The Slope Trick is first explained by zscoder in this tutorial, and then further explained by Kurino in this blog. I learned from Benq's USACO Guide here.
"Worse-to-best option"
Instead of using the exact thinking process as above, this is how I'm thinking about it:
This type of problems always give you options to take certain actions through a series of steps, and you are supposed to find the optimal solution. My thinking process is:
at each step, choose the worst option first
record the delta between the worse option and an improved option (or options) in a priority queue
when we go through the priority queue, take the top one that reduces the worst option most. Remove it from the priority queue (since you already used it), and replace it with the consequence of such action
The final result is your optimal solution.
At least this is much easier for me to understand. Let's go through some examples listed in Benq's USACO Guide.

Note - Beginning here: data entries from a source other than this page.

(** [UntrustedAllocation::new], with the new memory total. *)
Definition new_allocation (total count data_item_size meta_item_size : Z)
  : run (UntrustedAllocation * Z) :=
  let mem_kb := compute_mem_kb count data_item_size meta_item_size in
  _ ← rassert (data_item_size mod 8 =? 0);
  _ ← rassert (meta_item_size mod 8 =? 0);
  _ ← rassert (layout_ok (count *w data_item_size));
  data ← unwrap (alloc (count *w data_item_size));
  _ ← rassert (layout_ok (count *w meta_item_size));
  _ ← rassert (alloc_zeroed (count *w meta_item_size));
  Ret ({| ua_count := count; data_item_size := data_item_size; meta_item_size := meta_item_size;
          data_pointer := data; meta_pointer := zeros (Z.to_nat (count *w meta_item_size));
          critical_section_flag := false; checkout_flag := false |}, total +w mem_kb).

Definition allocate (p : Process) (count data_size meta_size : Z) : run (Z * Process) :=
  '(result, total) ← new_allocation (TOTAL_MEM_FOOTPRINT_KB p) count data_size meta_size;
  let id := box_into_raw (dom (allocations p)) in
  Ret (id, {| allocations := <[id := result]> (allocations p); TOTAL_MEM_FOOTPRINT_KB := total |}).

(** The box is dropped, and with it the regions; the total goes down. *)
Definition release (p : Process) (id : Z) : run Process :=
  a ← unwrap (allocations p !! id);
  _ ← rassert (negb (critical_section_flag a));
  let mem_kb := compute_mem_kb (ua_count a) (data_item_size a) (meta_item_size a) in
  Ret {| allocations := delete id (allocations p);
         TOTAL_MEM_FOOTPRINT_KB := TOTAL_MEM_FOOTPRINT_KB p -w mem_kb |}.

(** ** Copies *)

(** [core::ptr::copy_nonoverlapping(src.add(i), dst.add(j), n)] on pointers to words of eight bytes. *)
Definition copy_words (src : bytes) (i : Z) (dst : bytes) (j n : Z) : run bytes :=
  words ← slice src (Z.to_nat (8 * i)) (Z.to_nat (8 * i + 8 * n));
  copy_into dst (Z.to_nat (8 * j)) (Z.to_nat (8 * j + 8 * n)) words.

(** The copy loops of checkout and checkin, from iteration [count] on. *)
Fixpoint copy_out (region buf : bytes) (copy_size count : Z) (indices : list Z) : run bytes :=
  match indices with
  | [] => Ret buf
  | index :: indices =>
      buf ← copy_words region (copy_size *w index) buf (copy_size *w count) copy_size;
      copy_out region buf copy_size (count + 1) indices
  end.

Fixpoint copy_in (region buf : bytes) (copy_size count : Z) (indices : list Z) : run bytes :=
  match indices with
  | [] => Ret region
  | index :: indices =>
      region ← copy_words buf (copy_size *w count) region (copy_size *w index) copy_size;
      copy_in region buf copy_size (count + 1) indices
  end.

Definition checkout_storage (p : Process) (id : Z) (indices : list Z)
    (databuf : bytes) (databuf_len : Z) (metabuf : bytes) (metabuf_len : Z)
  : run (bytes * bytes * Process) :=
  a ← unwrap (allocations p !! id);
  _ ← rassert (negb (critical_section_flag a));
  _ ← rassert (negb (checkout_flag a));
  let a := set_flags true true a in
  let data_copy_size := data_item_size a / 8 in
  let meta_copy_size := meta_item_size a / 8 in
  let idx_len := Z.of_nat (length indices) in
  _ ← rassert (idx_len *w data_copy_size =? databuf_len);
  _ ← rassert (idx_len *w meta_copy_size =? metabuf_len);
  databuf ← copy_out (data_pointer a) databuf data_copy_size 0 indices;
  metabuf ← copy_out (meta_pointer a) metabuf meta_copy_size 0 indices;
  _ ← rassert (critical_section_flag a);
  Ret (databuf, metabuf, update id (set_flags false true a) p).

Definition checkin_storage (p : Process) (id : Z) (indices : list Z)
    (databuf : bytes) (databuf_len : Z) (metabuf : bytes) (metabuf_len : Z) : run Process :=
  a ← unwrap (allocations p !! id);
  _ ← rassert (negb (critical_section_flag a));
  _ ← rassert (checkout_flag a);
  let a := set_flags true false a in
  let data_copy_size := data_item_size a / 8 in
  let meta_copy_size := meta_item_size a / 8 in
  let idx_len := Z.of_nat (length indices) in
  _ ← rassert (idx_len *w data_copy_size =? databuf_len);
  _ ← rassert (idx_len *w meta_copy_size =? metabuf_len);
  data ← copy_in (data_pointer a) databuf data_copy_size 0 indices;
  meta ← copy_in (meta_pointer a) metabuf meta_copy_size 0 indices;
  let a := set_regions data meta a in
  _ ← rassert (critical_section_flag a);
  Ret (update id (set_flags false false a) p).

(** The OCALLs as the enclave sees them. *)
#[export] Instance process_storage : UntrustedStorage := {|
  UStore := Process;
  allocate_oram_storage := allocate;
  release_oram_storage := release;
  checkout_oram_storage := checkout_storage;
  checkin_oram_storage := checkin_storage;
|}.

End process.

(** ** Items of a region *)

Lemma arrays_concat n (items : list bytes) : Forall (fun b => length b = n) items ->
  as_arrays n (length items) (concat items) = items.
Proof.
  induction 1 as [|b items Hb _ IH]; [done|]; simpl.
  rewrite take_app_length', drop_app_length' by done; by rewrite IH.
Qed.

Lemma as_arrays_length n k buf : length (as_arrays n k buf) = k.
Proof. revert buf; induction k as [|k IH]; intros buf; simpl; auto. Qed.

Lemma concat_arrays n k buf : length buf = (k * n)%nat ->
  concat (as_arrays n k buf) = buf /\ Forall (fun b => length b = n) (as_arrays n k buf).
Proof.
  revert buf; induction k as [|k IH]; intros buf Hl; simpl in *.
  { by destruct buf. }
  destruct (IH (drop n buf)) as [Hc Hf]; [rewrite length_drop; lia|].
  rewrite Hc; split; [apply take_drop|]; constructor; [rewrite length_take; lia|done].
Qed.

Lemma concat_items_length n (items : list bytes) : Forall (fun b => length b = n) items ->
  length (concat items) = (length items * n)%nat.
Proof. induction 1 as [|b items Hb _ IH]; [done|]; simpl; rewrite length_app; lia. Qed.

Lemma concat_take_drop n (items : list bytes) j : Forall (fun b => length b = n) items -> (j < length items)%nat ->
  take n (drop (j * n) (concat items)) = items !!! j
  /\ forall v, take (j * n) (concat items) ++ v ++ drop (j * n + n) (concat items)
     = concat (<[j := v]> items).
Proof.
  intros Hf; revert j; induction Hf as [|b items Hb Hf IH]; intros j Hj; simpl in Hj; [lia|].
  destruct j as [|j]; simpl.
  - split; [by apply take_app_length'|].
    intros v; by rewrite drop_app_length'.
  - destruct (IH j) as [IH1 IH2]; [lia|].
    rewrite (drop_app_add' b), (take_app_add' b) by done; split; [done|].
    intros v; rewrite <- IH2, <- !app_assoc, <- (Nat.add_assoc n), (drop_app_add' b) by done; done.
Qed.

(** ** Copies within bounds *)

(** A copy size in words, of items of [n] bytes. *)
Lemma copy_words_ret src dst (i j n w : nat) :
  n = (8 * w)%nat -> (i * n + n <= length src)%nat -> (j * n + n <= length dst)%nat ->
  is_u64 (Z.of_nat (length src)) -> is_u64 (Z.of_nat (length dst)) ->
  copy_words src (Z.of_nat w *w Z.of_nat i) dst (Z.of_nat w *w Z.of_nat j) (Z.of_nat w)
  = Ret (take (j * n) dst ++ take n (drop (i * n) src) ++ drop (j * n + n) dst).
Proof.
  intros -> Hs Hd Hus Hud; unfold copy_words, u64_mul.
  rewrite !wrap64_small by (unfold_u64; nia).
  replace (Z.to_nat (8 * (Z.of_nat w * Z.of_nat i))) with (i * (8 * w))%nat by nia.
  replace (Z.to_nat (8 * (Z.of_nat w * Z.of_nat i) + 8 * Z.of_nat w)) with (i * (8 * w) + 8 * w)%nat by nia.
  replace (Z.to_nat (8 * (Z.of_nat w * Z.of_nat j))) with (j * (8 * w))%nat by nia.
  replace (Z.to_nat (8 * (Z.of_nat w * Z.of_nat j) + 8 * Z.of_nat w)) with (j * (8 * w) + 8 * w)%nat by nia.
  rewrite slice_ret by lia; cbn [mbind run_bind].
  replace (i * (8 * w) + 8 * w - i * (8 * w))%nat with (8 * w)%nat by lia.
  rewrite copy_into_ret; [done|lia|lia|rewrite length_take, length_drop; lia].
Qed.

the basic "Buy Low Sell High" problem
For this problem, you are given a price of a stock for the next N days. On each day, you can buy or sell a stock, or do nothing. The question is what's the maximum profit you can make.
When we go through each day, the worse option (lowest profit) it to buy the stock at that day's price
for(int i=0; i<N; i++) {
int price; cin >> price;
profit -= price;
A better option is do nothing, so the difference from above worse option is to increase the profit by +price (and keep it in a priority queue pq. This is basically selling the same one share of stock we just purchased.
pq.push(price);
Do we have an even better option than that? If we already some shares of stock in the priority queue that we can sell and the previous selling price is lower than today's price. Instead of selling at that price, we should sell at today's price. Bascially, we buy a share ( profit -price), sell it (profit -price + price = profit, which is not selling), and but sell at today's price (profit -price + price + price = profit + price). Let's remove the lowest price and replace it with the option of selling it at today's price.
/// pq is the priority queue where the min is at the top of the queue
if(!pq.empty() && pq.top() < price) {
pq.pop();
pq.push(price);
}
After we went through N days, the pq contains the best option we have (N of them). Then we can simply exercise those options
for(int i = 0; i < N; i++){
profit += pq.top(); pq.pop();
}